++++ Source data

(* ===== verification/BlockChecks.v ===== *)
(** The checks of whole blocks ([src/src/main.cpp]: [CheckBlockHeader], [CheckBlock], [CheckWork],
    [ContextualCheckBlockHeader], [ContextualCheckBlock], the commitment to witnesses;
    [src/src/checkpoints.cpp]; [BlockWitnessMerkleRoot] of [src/src/consensus/merkle.cpp]). *)
From Stdlib Require Import Floats.SpecFloat.
From S2P Require Import Prelude Serialize Uint256 Stream Sha2 Hashers Script Merkle Transaction Subsidy TxChecks Connect Chain Pow Block.

(** ** What the checks ask of the rest of the node *)

(** The parameters of the chain, besides those of [TxChecks] and [Pow]. *)
Record BlockParams := mkBlockParams {
  txParams : TxChecks.CChainParams;
  powParams : Pow.CChainParams;
  HashGenesisBlock : Z;
  MaxReorganizationDepth : Z;
  EnforceBlockUpgradeMajority : Z;
  RejectBlockOutdatedMajority : Z;
  ToCheckBlockUpgradeMajority : Z;
  Zerocoin_StartHeight : Z;
  Zerocoin_HeaderVersion : Z;
  mapCheckpoints : list (Z * Z)
}.
(** The clock, the sporks, the locks of SwiftTX, the masternode lists, the kernel of stakes, the
    serial number of a zerocoin spend ([None]: it throws), and what libraries compute. *)
Class BlockEnv := {
  HashQuark : list Z -> hash256;
  GetAdjustedTime : Z;
  SwiftTX_filtering : bool;
  SegwitActivation : Z;
  mapLockedInputs : gmap COutPoint hash256;
  InitialBlockDownload : bool;
  IsBlockPayeeValid : CBlock -> Z -> bool;
  CheckProofOfStake : CBlock -> bool;
  getCoinSerialNumber : CTxIn -> option Z;
  maxreorg : option Z;
  CheckpointsEnabled : bool;
  fVerifySignature : bool;
  junk : list hash256
}.


(** A hash as a number. *)
Definition uint256_of (h : hash256) : Z := of_le_bytes h.
Definition limbs_of (h : hash256) : list Z := map (fun i => of_le_bytes (take 4 (drop (4 * i) h))) (seq 0 8).

(** ** Steps of a check *)

(** A check that can also fail an assertion, throw or read out of range: [None]. *)
Definition bcheck (A : Type) : Type := CValidationState -> option (option A * CValidationState).
#[export] Instance bcheck_ret : MRet bcheck := fun A a s => Some (Some a, s).
#[export] Instance bcheck_bind : MBind bcheck := fun A B f m s =>
  match m s with Some (Some a, s') => f a s' | Some (None, s') => Some (None, s') | None => None end.
Definition lift_check {A} (m : check A) : bcheck A := fun s => Some (m s).
Definition total_of {A} (o : option A) : bcheck A := fun s => match o with Some a => Some (Some a, s) | None => None end.
(** [if (cond) return false;] *)
Definition stop_if (cond : bool) : bcheck unit := fun s => Some (if cond then None else Some tt, s).
(** [if (cond) return state.DoS(level, false, code, reason, corruption);] *)
Definition dos_if (cond : bool) (level code : Z) (reason : string) (corruption : bool) : bcheck unit := fun s =>
  Some (if cond then (None, snd (DoS level false code reason corruption "" s)) else (Some tt, s)).
(** [if (!m) return state.DoS(level, false, code, reason, corruption);] *)
Definition or_dos (m : bcheck unit) (level code : Z) (reason : string) (corruption : bool) : bcheck unit := fun s =>
  match m s with
  | Some (None, s') => Some (None, snd (DoS level false code reason corruption "" s'))
  | r => r
  end.
Fixpoint for_each {A} (f : A -> bcheck unit) (l : list A) : bcheck unit :=
  match l with [] => mret tt | a :: l => f a;; for_each f l end.
(** The result is what the function returns. *)
Definition returns (m : bcheck unit) (s : CValidationState) : option (bool * CValidationState) :=
  match m s with Some (r, s') => Some (match r with Some _ => true | None => false end, s') | None => None end.

(** ** [ConvertBitsToDouble] and checkpoints *)

Fixpoint shift_up (n : nat) (dDiff : spec_float) : spec_float := match n with O => dDiff | S n => shift_up n (dmul dDiff (double_of 256)) end.
Fixpoint shift_down (n : nat) (dDiff : spec_float) : spec_float := match n with O => dDiff | S n => shift_down n (SFdiv 53 1024 dDiff (double_of 256)) end.
Definition ConvertBitsToDouble (nBits : Z) : spec_float :=
  let nShift := Z.land (Z.shiftr nBits 24) 0xff in
  let dDiff := SFdiv 53 1024 (double_of 0x0000ffff) (double_of (Z.land nBits 0x00ffffff)) in
  shift_down (Z.to_nat (nShift - 29)) (shift_up (Z.to_nat (29 - nShift)) dDiff).

Section checks.
Context `{BlockEnv} `{ZerocoinChecks} (params : BlockParams).
Definition BlockHash (b : CBlockHeader) : Z := uint256_of (GetHash_Header HashQuark b).

(** [Checkpoints::CheckBlock]. *)
Definition Checkpoint_CheckBlock (nHeight hash : Z) (fMatchesCheckpoint : bool) : bool :=
  if negb CheckpointsEnabled then true else
  match List.find (fun c => fst c =? nHeight) (mapCheckpoints params) with
  | None => negb fMatchesCheckpoint
  | Some c => hash =? snd c
  end.
(** [mapCheckpoints] is sorted by height; [None] is [rbegin] of an empty map. *)
Definition GetTotalBlocksEstimate : option Z :=
  if negb CheckpointsEnabled then Some 0 else c ← head (rev (mapCheckpoints params)); Some (fst c).
Fixpoint last_known (index : gmap Z ptr) (l : list (Z * Z)) : option ptr :=
  match l with
  | [] => None
  | (_, hash) :: l => match index !! hash with Some p => Some p | None => last_known index l end
  end.
Definition GetLastCheckpoint (index : gmap Z ptr) : option ptr :=
  if negb CheckpointsEnabled then None else last_known index (rev (mapCheckpoints params)).

(** ** Checks without context *)

Definition CheckBlockHeader (b : CBlockHeader) (fCheckPOW : bool) : bcheck unit :=
  dos_if (fCheckPOW && negb (CheckProofOfWork (powParams params) (limbs_of (GetHash_Header HashQuark b)) (hBits b))) 50 REJECT_INVALID "high-hash" false.
Definition check_merkle (b : CBlock) (fCheckMerkleRoot : bool) : bcheck unit :=
  if fCheckMerkleRoot then
    let '(_, hashMerkleRoot2, mutated) := BuildMerkleTree (map cached_hash (vtx b)) in
    dos_if (negb (hash_eqb (hashMerkleRoot b) hashMerkleRoot2)) 100 REJECT_INVALID "bad-txnmrklroot" true;;
    dos_if mutated 100 REJECT_INVALID "bad-txns-duplicate" true
  else mret tt.
Definition block_size (b : CBlock) : Z := u32 (GetBlockSize (Z.lor PROTOCOL_VERSION SERIALIZE_TRANSACTION_NO_WITNESS) b).
Definition size_limits (b : CBlock) : bcheck unit :=
  dos_if (bool_decide (vtx b = []) || (Z.of_nat (length (vtx b)) >? MAX_BLOCK_BASE_SIZE) || (block_size b >? MAX_BLOCK_BASE_SIZE)) 100 REJECT_INVALID "bad-blk-length" false.
Definition check_coinbase (b : CBlock) : bcheck unit :=
  dos_if (match vtx b with [] => true | t :: _ => negb (IsCoinBase t) end) 100 REJECT_INVALID "bad-cb-missing" false;;
  dos_if (existsb (fun t : CTransaction => IsCoinBase t) (tail (vtx b))) 100 REJECT_INVALID "bad-cb-multiple" false.
Definition check_coinstake (b : CBlock) : bcheck unit :=
  if IsProofOfStake b then
    dos_if (match vtx b with t :: _ => match vout (tx t) with [o] => negb (TxOut_IsEmpty o) | _ => true end | [] => true end) 100 0 "" false;;
    dos_if (match vtx b with _ :: t :: _ => negb (IsCoinStake t) | _ => true end) 100 0 "" false;;
    dos_if (existsb (fun t : CTransaction => IsCoinStake t) (drop 2 (vtx b))) 100 0 "" false
  else mret tt.
(** [mapRejectedBlocks], which is written here, only delays messages and is left out. *)
Definition check_locks (b : CBlock) : bcheck unit :=
  if SwiftTX_filtering then
    dos_if (existsb (fun t : CTransaction => negb (IsCoinBase t) &&
      existsb (fun i => match mapLockedInputs !! prevout i with Some h => negb (hash_eqb h (cached_hash t)) | None => false end) (vin (tx t))) (vtx b))
      0 REJECT_INVALID "conflicting-tx-ix" false
  else mret tt.
(** The height of the block, 0 when it is not known. *)
Definition height_on (h : heap) (index : gmap Z ptr) (tip : ptr) (b : CBlock) : option Z :=
  bt ← h !! tip;
  if phashBlock bt =? uint256_of (hashPrevBlock b) then Some (i32 (nHeight bt + 1))
  else match index !! uint256_of (hashPrevBlock b) with Some q => bq ← h !! q; Some (i32 (nHeight bq + 1)) | None => Some 0 end.
Definition check_payee (h : heap) (index : gmap Z ptr) (active : CChain) (b : CBlock) : bcheck unit :=
  match chain_Tip active with
  | None => mret tt
  | Some tip =>
      nHeight ← total_of (height_on h index tip b);
      dos_if (negb (nHeight =? 0) && negb InitialBlockDownload && negb (IsBlockPayeeValid b nHeight)) 0 REJECT_INVALID "bad-cb-payee" false
  end.
Definition block_sigops (b : CBlock) : Z := foldl (fun n (t : CTransaction) => u32 (n + GetLegacySigOpCount t)) 0 (vtx b).
(** [fCheckPOW] and [fCheckSig] are not read. *)
Definition CheckBlock (h : heap) (index : gmap Z ptr) (active : CChain) (b : CBlock) (fCheckPOW fCheckMerkleRoot fCheckSig : bool) : bcheck unit :=
  or_dos (CheckBlockHeader b (IsProofOfWork b)) 100 REJECT_INVALID "bad-header" true;;
  dos_if (GetBlockTime b >? GetAdjustedTime + (if IsProofOfStake b then 180 else 7200)) 0 REJECT_INVALID "time-too-new" false;;
  check_merkle b fCheckMerkleRoot;;
  size_limits b;;
  check_coinbase b;;
  check_coinstake b;;
  check_locks b;;
  check_payee h index active b;;
  dos_if (u32 (block_sigops b * WITNESS_SCALE_FACTOR) >? MAX_BLOCK_SIGOPS_COST) 100 REJECT_INVALID "bad-blk-sigops" true.

(** ** Checks against the tree *)

(** [abs(n1 - n2) > n1 * 0.5] *)
Definition far_off (n1 n2 : spec_float) : bool := SFltb (dmul n1 (lit 5 1)) (SFabs (SFsub 53 1024 n1 n2)).
(** [mapProofOfStake], a cache of the hashes of proofs, is left out. *)
Definition CheckWork (h : heap) (b : CBlock) (pindexPrev : option ptr) : option bool :=
  match pindexPrev with
  | None => Some false
  | Some p =>
      bp ← h !! p;
      nBitsRequired ← GetNextWorkRequired (powParams params) h pindexPrev;
      if IsProofOfWork b && (nHeight bp + 1 <=? 68589) then Some (negb (far_off (ConvertBitsToDouble (hBits b)) (ConvertBitsToDouble nBitsRequired)))
      else if negb (hBits b =? nBitsRequired) then Some false
      else if IsProofOfStake b then Some (CheckProofOfStake b)
      else Some true
  end.
Definition nMaxReorgDepth : Z := default (MaxReorganizationDepth params) maxreorg.
Definition ContextualCheckBlockHeader (h : heap) (index : gmap Z ptr) (active : CChain) (b : CBlockHeader) (pindexPrev : option ptr) : bcheck unit :=
  let hash := BlockHash b in
  if hash =? HashGenesisBlock params then mret tt else
  p ← total_of pindexPrev; bp ← total_of (h !! p);
  let nHeight := i32 (Chain.nHeight bp + 1) in
  dos_if (i32 (chain_Height active - nHeight) >=? nMaxReorgDepth) 1 0 "" false;;
  median ← total_of (GetMedianTimePast h p);
  dos_if (GetBlockTime b <=? median) 0 REJECT_INVALID "time-too-old" false;;
  dos_if (negb (Checkpoint_CheckBlock nHeight hash false)) 100 REJECT_CHECKPOINT "checkpoint mismatch" false;;
  below ← total_of (match GetLastCheckpoint index with Some c => bc ← h !! c; Some (nHeight <? Chain.nHeight bc) | None => Some false end);
  dos_if below 0 0 "" false;;
  old ← total_of (if hVersion b <? 2 then IsSuperMajority h (ToCheckBlockUpgradeMajority params) 2 (Some p) (RejectBlockOutdatedMajority params) else Some false);
  dos_if old 0 REJECT_OBSOLETE "bad-version" false;;
  old ← total_of (if hVersion b <? 3 then IsSuperMajority h (ToCheckBlockUpgradeMajority params) 3 (Some p) (RejectBlockOutdatedMajority params) else Some false);
  dos_if old 0 REJECT_OBSOLETE "bad-version" false.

++++++++

→ Problem details
From the records above, reproduce exactly the lines from the one with "CheckpointsEnabled : bool;" to the one with "Some (m s).", both included, and no others.

→ Task response
  CheckpointsEnabled : bool;
  fVerifySignature : bool;
  junk : list hash256
}.


(** A hash as a number. *)
Definition uint256_of (h : hash256) : Z := of_le_bytes h.
Definition limbs_of (h : hash256) : list Z := map (fun i => of_le_bytes (take 4 (drop (4 * i) h))) (seq 0 8).

(** ** Steps of a check *)

(** A check that can also fail an assertion, throw or read out of range: [None]. *)
Definition bcheck (A : Type) : Type := CValidationState -> option (option A * CValidationState).
#[export] Instance bcheck_ret : MRet bcheck := fun A a s => Some (Some a, s).
#[export] Instance bcheck_bind : MBind bcheck := fun A B f m s =>
  match m s with Some (Some a, s') => f a s' | Some (None, s') => Some (None, s') | None => None end.
Definition lift_check {A} (m : check A) : bcheck A := fun s => Some (m s).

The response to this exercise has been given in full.